** EXERCISE DATA follows **
Definition vlogLogOpen (zFilename : list Z) : cm vstate (option logptr) :=
  match log_name zFilename with
  | None => ret None
  | Some (name, journal) =>
    if negb (vlog_malloc_ok (sizeof_VLogLog * 2 + zlen name + 60)) then ret None
    else
      let! first := gets allLogs in
      let! n := gets (fun s => length (blocks s)) in
      let! found := find_log n first name in
      let! log := match found with Some i => ret (Some i) | None => new_log name end in
      match log with
      | None => ret None
      | Some i =>
        let! b := the_pair i in
        let! n := lift_res (chk_int (nRef (log_of b journal) + 1)) in
        upd_log (i, journal) (set_nRef n) ;;;
        upd_log (i, journal) (set_lastReadOfs (-1)) ;;;
        upd_log (i, journal) (set_lastWriteOfs (-1)) ;;;
        ret (Some (i, journal))
      end
  end.

(** ** Signatures *)

Definition le32 (l : list Z) : Z := le_val (take 4 l).

(** The sums over the first [n] groups of eight bytes. *)
Fixpoint sig_loop (n : nat) (p : list Z) (s0 s1 : Z) : Z * Z :=
  match n with
  | O => (s0, s1)
  | S n =>
    let s0 := u32 (s0 + u32 (le32 p + s1)) in
    let s1 := u32 (s1 + u32 (le32 (drop 4 p) + s0)) in
    sig_loop n (drop 8 p) s0 s1
  end.

(** The text left in [zCksum]; for an empty block nothing is written to it. *)
Definition vlogSignature (p : list Z) : res (list Z) :=
  let n := zlen p in
  if n <=? 0 then Stuck Uninit
  else if n <=? 16 then Done (p ≫= hex 2)
  else
    let '(s0, s1) := sig_loop (Z.to_nat (n / 8)) p 0 0 in
    Done ((take 8 p ≫= hex 2) ++ [45] ++ hex 8 s0 ++ hex 8 s1).

(** [(x[0] << 24) + (x[1] << 16) + (x[2] << 8) + x[3]] on [int] *)
Definition bigToNative (x : list Z) : res Z :=
  match x with
  | x0 :: x1 :: x2 :: x3 :: _ =>
    let? h := chk_int (x0 * 2 ^ 24) in chk_int (h + x1 * 2 ^ 16 + x2 * 2 ^ 8 + x3)
  | _ => Stuck OutOfBounds
  end.

(** ** Methods of a file *)

(** The change counter of the database, when the bytes at [iOfst] cover it: the counter, the number
    of free pages or all ones, and the size of the database as text. *)
Definition change_counter (z : list Z) (iOfst : Z) : res (Z * Z * option (list Z)) :=
  let x := drop (Z.to_nat (24 - iOfst)) z in
  let? iCtr := bigToNative x in
  if 40 <=? iOfst + zlen z then
    let? size := bigToNative (drop 8 x) in
    let? nFree := bigToNative (drop 12 x) in
    Done (u32 iCtr, u32 nFree, Some (shown 12 (dec size)))
  else Done (u32 iCtr, u32 (-1), None).

(** [p->pLog && p->pLog->zFilename]: a log of a database, not of a journal. *)
Definition logs_database (p : option logptr) : cm vstate bool :=
  match p with
  | None => ret false
  | Some (i, j) => let! b := the_pair i in ret (bool_decide (zFilename (log_of b j) <> None))
  end.

(** [p->pLog->...] *)
Definition the_log (p : option logptr) : cm vstate logptr :=
  match p with None => fail NullDeref | Some l => ret l end.

Definition vlogRead (p : VLogFile) (iAmt iOfst : Z) : cm vstate (Z * list Z) :=
  let! tStart := vlog_time in
  let! (rc, zBuf) := call (xRead (pReal p) iAmt iOfst) in
  let! tEnd := vlog_time in
  let tElapse := u64 (tEnd - tStart) in
  let! db := (if rc =? SQLITE_OK then logs_database (pLog p) else ret false) in
  (if db && (iOfst <=? 24) && (28 <=? iOfst + iAmt) then
     let! (iCtr, nFree, zFree) := lift_res (change_counter zBuf iOfst) in
     vlogLogPrint (pLog p) tStart tElapse VLOG_OP_CHNGCTR_READ iCtr nFree zFree 0
   else
     let! zSig := lift_res (if rc =? SQLITE_OK then vlogSignature zBuf else Done []) in
     let! l := the_log (pLog p) in
     upd_log l (set_lastReadOfs iOfst) ;;;
     vlogLogPrint (pLog p) tStart tElapse VLOG_OP_READ iAmt iOfst (Some zSig) rc) ;;;
  ret (rc, zBuf).

Definition vlogWrite (p : VLogFile) (z : list Z) (iOfst : Z) : cm vstate Z :=
  let! tStart := vlog_time in
  let! rc := call (xWrite (pReal p) z iOfst) in
  let! tEnd := vlog_time in
  let tElapse := u64 (tEnd - tStart) in
  let! db := (if rc =? SQLITE_OK then logs_database (pLog p) else ret false) in
  (if db && (iOfst <=? 24) && (28 <=? iOfst + zlen z) then
     let! (iCtr, nFree, zFree) := lift_res (change_counter z iOfst) in
     vlogLogPrint (pLog p) tStart 0 VLOG_OP_CHNGCTR_WRITE iCtr nFree zFree 0
   else
     let! zSig := lift_res (vlogSignature z) in
     let! l := the_log (pLog p) in
     upd_log l (set_lastWriteOfs iOfst) ;;;
     vlogLogPrint (pLog p) tStart tElapse VLOG_OP_WRITE (zlen z) iOfst (Some zSig) rc) ;;;
  ret rc.

(** The shape of most methods: the call between two readings of the clock, then a line that shows
    its result. *)
Definition timed {A} (p : VLogFile) (iOp : VLogOp) (f : real -> A * real)
    (line : A -> Z * Z * option (list Z) * Z) : cm vstate A :=
  let! tStart := vlog_time in
  let! a := call f in
  let! tEnd := vlog_time in
  let '(iArg1, iArg2, zArg3, iRes) := line a in
  vlogLogPrint (pLog p) tStart (u64 (tEnd - tStart)) iOp iArg1 iArg2 zArg3 iRes ;;;
  ret a.

Definition vlogClose (p : VLogFile) : cm vstate Z :=
  let! tStart := vlog_time in
  let! methods := gets (fun s => xVersion (pReal p) (world s)) in
  let! rc := match methods with Some _ => call (xClose (pReal p)) | None => ret SQLITE_OK end in
  let! tEnd := vlog_time in
  vlogLogPrint (pLog p) tStart (u64 (tEnd - tStart)) VLOG_OP_CLOSE (-1) (-1) None rc ;;;
  vlogLogClose (pLog p) ;;;
  ret rc.

Definition vlogTruncate (p : VLogFile) (size : Z) : cm vstate Z :=
  timed p VLOG_OP_TRUNCATE (xTruncate (pReal p) size) (fun rc => (size, -1, None, rc)).
Definition vlogSync (p : VLogFile) (flags : Z) : cm vstate Z :=
  timed p VLOG_OP_SYNC (xSync (pReal p) flags) (fun rc => (flags, -1, None, rc)).
Definition vlogFileSize (p : VLogFile) : cm vstate (Z * Z) :=
  timed p VLOG_OP_FILESIZE (xFileSize (pReal p)) (fun '(rc, size) => (size, -1, None, rc)).
Definition vlogLock (p : VLogFile) (eLock : Z) : cm vstate Z :=
  timed p VLOG_OP_LOCK (xLock (pReal p) eLock) (fun rc => (eLock, -1, None, rc)).

Definition vlogUnlock (p : VLogFile) (eLock : Z) : cm vstate Z :=
  let! tStart := vlog_time in
  vlogLogPrint (pLog p) tStart 0 VLOG_OP_UNLOCK eLock (-1) None 0 ;;;
  call (xUnlock (pReal p) eLock).

Definition vlogCheckReservedLock (p : VLogFile) : cm vstate (Z * Z) :=
  timed p VLOG_OP_CHECKRESERVEDLOCK (xCheckReservedLock (pReal p)) (fun '(rc, r) => (r, -1, Some [], rc)).

Definition vlogFcntlStats (p : VLogFile) : cm vstate (Z * option VLogStat) :=
  let! (i, j) := the_log (pLog p) in
  let! b := the_pair i in
  if nFilename (log_of b j) =? 0 then ret (SQLITE_ERROR, None)
  else if j then fail OutOfBounds (** the log behind the second one of a block *)
  else ret (SQLITE_OK, Some (Stat (lastReadOfs (log0 b)) (lastWriteOfs (log0 b))
                                  (lastReadOfs (log1 b)) (lastWriteOfs (log1 b)))).

(** [azArg[1]] *)
Definition pragma_name (a : fcntl_arg) : res (option (list Z)) :=
  match a with ArgPragma args => zread args 1 | _ => Stuck BadUnion end.

Definition vlogFileControl (p : VLogFile) (op : Z) (pArg : fcntl_arg) : cm vstate (Z * fcntl_arg) :=
  if op =? SQLITE_FCNTL_VFSLOG_STAT then
    let! (rc, st) := vlogFcntlStats p in
    ret (rc, match st with Some st => ArgStat st | None => pArg end)
  else
  let! tStart := vlog_time in
  let! (rc, pArg) := call (xFileControl (pReal p) op pArg) in
  let! pArg := lift_res
    (if (op =? SQLITE_FCNTL_VFSNAME) && (rc =? SQLITE_OK) then
       match pArg with ArgText t => Done (ArgText (str "vlog/" ++ t)) | _ => Stuck BadUnion end
     else Done pArg) in
  let! tEnd := vlog_time in
  let print (iArg2 : Z) (zArg3 : option (list Z)) :=
    vlogLogPrint (pLog p) tStart (u64 (tEnd - tStart)) VLOG_OP_FILECONTROL op iArg2 zArg3 rc in
  (if op =? SQLITE_FCNTL_TRACE then
     let! t := lift_res (match pArg with ArgText t => Done t | _ => Stuck BadUnion end) in print (-1) (Some t)
   else if op =? SQLITE_FCNTL_PRAGMA then
     let! t := lift_res (pragma_name pArg) in print (-1) t
   else if op =? SQLITE_FCNTL_SIZE_HINT then
     let! n := lift_res (match pArg with ArgSize n => Done n | _ => Stuck BadUnion end) in print n None
   else print (-1) None) ;;;
  ret (rc, pArg).
(** The link back from a segment is set. *)
Lemma relink_spec l2 prev a prev' pm (s : vstate) :
  seg (blocks s) prev a l2 prev' None -> NoDup (e_id <$> l2) ->
  wp (match a with Some n => upd_log (n, false) (set_ppPrev pm) | None => ret tt end) (fun _ s' =>
    (exists p', seg (blocks s') pm a l2 p' None) /\ allLogs s' = allLogs s /\ same_rest s s' /\
    forall k, k ∉ (e_id <$> l2) -> blocks s' !! k = blocks s !! k) s.
Proof.
  destruct l2 as [|y l2].
  - intros [-> <-] _. apply wp_ret. split; [by exists pm|]. by repeat split.
  - intros (-> & b & Hb & Hw & Hp & Hseg) [Hy Hnd]%NoDup_cons.
    apply wp_upd_log1 with (b := b); [done|].
    cbn [blocks allLogs set_blocks]. split; [|split; [done|split; [done|]]].
    + exists prev'. split; [done|]. eexists. rewrite list_lookup_insert_eq by (by eapply lookup_lt_Some). split; [done|].
      split; [by apply (wf_links y b (set_ppPrev pm))|]. split; [done|]. by apply seg_frame.
    + intros k Hk. rewrite list_lookup_insert_ne; [done|]. intros <-. apply Hk. apply elem_of_cons. by left.
Qed.

(** ** The registry as a list of entries *)

Definition bump (j : bool) (d : Z) (e : entry) : entry :=
  if j then Entry (e_id e) (e_name e) (e_main e) (e_journal e + d)
  else Entry (e_id e) (e_name e) (e_main e + d) (e_journal e).
Definition refs (j : bool) (e : entry) : Z := if j then e_journal e else e_main e.

(** Opening a log counts a reference, in a new entry when the database has none. *)
Definition reg_open (i : nat) (name : list Z) (j : bool) (l : list entry) : list entry :=
  match find_name name l with
  | Some e => replaced (bump j 1 e) l
  | None => bump j 1 (Entry i name 0 0) :: l
  end.

(** Closing it takes the reference back; without references to the database the entry goes. *)
Definition reg_close (e : entry) (j : bool) (l : list entry) : list entry :=
  if negb j && (e_main e <=? 1) then List.filter (fun x => negb (bool_decide (e_id x = e_id e))) l
  else replaced (bump j (-1) e) l.

Lemma wf_bump e b j d f : wf_pair e b ->
  nRef (f (log_of b j)) = nRef (log_of b j) + d ->
  nFilename (f (log_of b j)) = nFilename (log_of b j) -> zFilename (f (log_of b j)) = zFilename (log_of b j) ->
  log_flags (f (log_of b j)) = log_flags (log_of b j) -> wf_pair (bump j d e) (with_log j (f (log_of b j)) b).
Proof.
  intros [[H1 H1'] H2 H3 H4 (H5 & H5' & H5'') H6] F1 F2 F3 F4. destruct j; simpl in *.
  - split; simpl; [done|done|done|by rewrite F1, H4|by rewrite F2, F3, F4|done].
  - split; simpl; [by rewrite F2, F3|by rewrite F4|by rewrite F1, H3|done|done|done].
Qed.

Lemma bump_id j d e : e_id (bump j d e) = e_id e /\ e_name (bump j d e) = e_name e.
Proof. by destruct j. Qed.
** End of EXERCISE DATA **
WHAT NEEDS TO BE DONE | A complete answer reproduces every line of the records in which the word "exists" occurs.

EXPECTED ANSWER |
    (exists p', seg (blocks s') pm a l2 p' None) /\ allLogs s' = allLogs s /\ same_rest s s' /\
  - intros [-> <-] _. apply wp_ret. split; [by exists pm|]. by repeat split.
    + exists prev'. split; [done|]. eexists. rewrite list_lookup_insert_eq by (by eapply lookup_lt_Some). split; [done|].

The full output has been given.